══ SUPPLIED INFORMATION ══

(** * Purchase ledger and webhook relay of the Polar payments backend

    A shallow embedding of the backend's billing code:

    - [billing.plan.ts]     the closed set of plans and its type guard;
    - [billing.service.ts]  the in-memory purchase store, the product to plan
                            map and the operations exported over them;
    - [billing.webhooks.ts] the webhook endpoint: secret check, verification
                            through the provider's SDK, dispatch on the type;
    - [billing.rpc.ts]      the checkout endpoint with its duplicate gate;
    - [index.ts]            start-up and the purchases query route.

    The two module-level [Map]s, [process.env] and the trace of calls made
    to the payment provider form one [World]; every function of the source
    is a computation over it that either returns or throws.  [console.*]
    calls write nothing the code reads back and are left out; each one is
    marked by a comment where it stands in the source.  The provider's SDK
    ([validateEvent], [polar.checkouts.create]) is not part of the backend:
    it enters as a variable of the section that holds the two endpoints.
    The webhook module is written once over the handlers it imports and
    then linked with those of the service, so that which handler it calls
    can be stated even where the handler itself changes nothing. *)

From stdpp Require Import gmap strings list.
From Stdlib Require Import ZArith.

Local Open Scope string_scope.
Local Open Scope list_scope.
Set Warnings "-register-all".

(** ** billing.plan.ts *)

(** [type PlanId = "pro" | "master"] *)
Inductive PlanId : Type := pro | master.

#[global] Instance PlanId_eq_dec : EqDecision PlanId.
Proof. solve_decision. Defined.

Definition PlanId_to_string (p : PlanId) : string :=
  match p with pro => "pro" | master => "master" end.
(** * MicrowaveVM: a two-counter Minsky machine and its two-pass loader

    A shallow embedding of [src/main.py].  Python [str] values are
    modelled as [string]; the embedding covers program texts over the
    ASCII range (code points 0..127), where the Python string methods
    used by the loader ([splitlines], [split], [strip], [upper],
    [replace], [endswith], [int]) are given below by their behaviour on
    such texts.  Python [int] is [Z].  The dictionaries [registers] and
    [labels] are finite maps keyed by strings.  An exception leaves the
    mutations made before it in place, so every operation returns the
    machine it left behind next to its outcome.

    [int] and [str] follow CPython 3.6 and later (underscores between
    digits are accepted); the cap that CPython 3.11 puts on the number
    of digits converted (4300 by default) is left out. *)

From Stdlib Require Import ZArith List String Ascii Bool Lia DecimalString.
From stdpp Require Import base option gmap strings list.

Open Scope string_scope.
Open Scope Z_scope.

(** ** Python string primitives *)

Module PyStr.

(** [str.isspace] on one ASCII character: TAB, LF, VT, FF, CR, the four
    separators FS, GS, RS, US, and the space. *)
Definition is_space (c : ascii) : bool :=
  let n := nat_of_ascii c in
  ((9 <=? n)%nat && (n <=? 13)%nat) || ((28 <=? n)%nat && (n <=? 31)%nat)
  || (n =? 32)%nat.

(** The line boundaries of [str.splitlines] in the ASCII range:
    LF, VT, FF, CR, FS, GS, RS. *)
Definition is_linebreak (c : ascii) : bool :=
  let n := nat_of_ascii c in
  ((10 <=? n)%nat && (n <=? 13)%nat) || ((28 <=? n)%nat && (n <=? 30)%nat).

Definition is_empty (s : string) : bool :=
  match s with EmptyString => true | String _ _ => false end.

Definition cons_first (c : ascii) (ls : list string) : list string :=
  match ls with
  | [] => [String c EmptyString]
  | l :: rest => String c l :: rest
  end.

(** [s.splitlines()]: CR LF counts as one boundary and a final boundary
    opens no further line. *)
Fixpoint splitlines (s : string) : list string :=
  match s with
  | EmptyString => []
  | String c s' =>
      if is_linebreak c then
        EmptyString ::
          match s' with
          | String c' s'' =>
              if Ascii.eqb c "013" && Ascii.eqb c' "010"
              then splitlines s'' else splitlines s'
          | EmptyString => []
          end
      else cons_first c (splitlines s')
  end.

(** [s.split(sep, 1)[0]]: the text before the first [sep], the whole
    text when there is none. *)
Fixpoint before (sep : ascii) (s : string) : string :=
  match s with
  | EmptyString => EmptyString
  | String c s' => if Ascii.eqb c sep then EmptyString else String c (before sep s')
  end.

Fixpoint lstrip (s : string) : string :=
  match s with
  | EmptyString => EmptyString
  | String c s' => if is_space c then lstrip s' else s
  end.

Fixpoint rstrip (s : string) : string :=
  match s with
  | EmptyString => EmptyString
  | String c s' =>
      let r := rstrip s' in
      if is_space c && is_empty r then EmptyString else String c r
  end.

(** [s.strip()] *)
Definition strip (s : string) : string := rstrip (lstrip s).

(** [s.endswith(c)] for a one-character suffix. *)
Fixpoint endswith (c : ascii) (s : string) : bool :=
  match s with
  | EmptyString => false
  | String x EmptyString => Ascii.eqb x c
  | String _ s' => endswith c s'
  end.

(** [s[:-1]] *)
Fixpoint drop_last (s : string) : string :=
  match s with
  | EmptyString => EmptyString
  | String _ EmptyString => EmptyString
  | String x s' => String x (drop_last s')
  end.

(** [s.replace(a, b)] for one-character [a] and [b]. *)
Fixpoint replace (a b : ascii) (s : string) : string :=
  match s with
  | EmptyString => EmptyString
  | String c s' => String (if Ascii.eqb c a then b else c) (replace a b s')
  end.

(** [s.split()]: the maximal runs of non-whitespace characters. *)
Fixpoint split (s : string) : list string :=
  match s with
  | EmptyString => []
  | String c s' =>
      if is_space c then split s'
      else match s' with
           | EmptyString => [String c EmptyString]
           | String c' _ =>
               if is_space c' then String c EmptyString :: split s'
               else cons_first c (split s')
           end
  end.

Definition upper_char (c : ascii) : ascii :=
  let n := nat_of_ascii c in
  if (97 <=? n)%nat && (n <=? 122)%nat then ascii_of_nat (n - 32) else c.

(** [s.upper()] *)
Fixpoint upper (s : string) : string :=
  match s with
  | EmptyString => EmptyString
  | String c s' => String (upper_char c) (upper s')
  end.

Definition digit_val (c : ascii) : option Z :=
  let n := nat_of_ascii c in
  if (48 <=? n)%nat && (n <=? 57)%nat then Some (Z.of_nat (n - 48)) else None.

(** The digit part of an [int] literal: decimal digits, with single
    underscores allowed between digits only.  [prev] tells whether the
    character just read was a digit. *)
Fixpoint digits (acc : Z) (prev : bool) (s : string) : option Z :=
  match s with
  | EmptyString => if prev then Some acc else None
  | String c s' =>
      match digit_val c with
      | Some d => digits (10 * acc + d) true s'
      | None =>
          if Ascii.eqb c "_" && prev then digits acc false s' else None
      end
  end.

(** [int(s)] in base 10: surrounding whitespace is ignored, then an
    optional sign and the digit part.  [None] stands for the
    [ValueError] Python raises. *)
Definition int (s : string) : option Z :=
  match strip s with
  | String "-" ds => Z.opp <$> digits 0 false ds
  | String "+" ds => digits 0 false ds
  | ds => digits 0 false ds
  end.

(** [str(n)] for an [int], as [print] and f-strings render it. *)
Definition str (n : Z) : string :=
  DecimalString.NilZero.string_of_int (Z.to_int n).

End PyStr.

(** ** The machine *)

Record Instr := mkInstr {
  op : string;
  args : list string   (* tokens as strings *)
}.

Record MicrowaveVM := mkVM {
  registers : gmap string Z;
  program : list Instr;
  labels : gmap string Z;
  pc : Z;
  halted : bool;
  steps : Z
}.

═══

WHAT TO DO →
Check each line above for "machine" and return the ones that have it.

YOUR SOLUTION →
(** * MicrowaveVM: a two-counter Minsky machine and its two-pass loader
    machine it left behind next to its outcome.
(** ** The machine *)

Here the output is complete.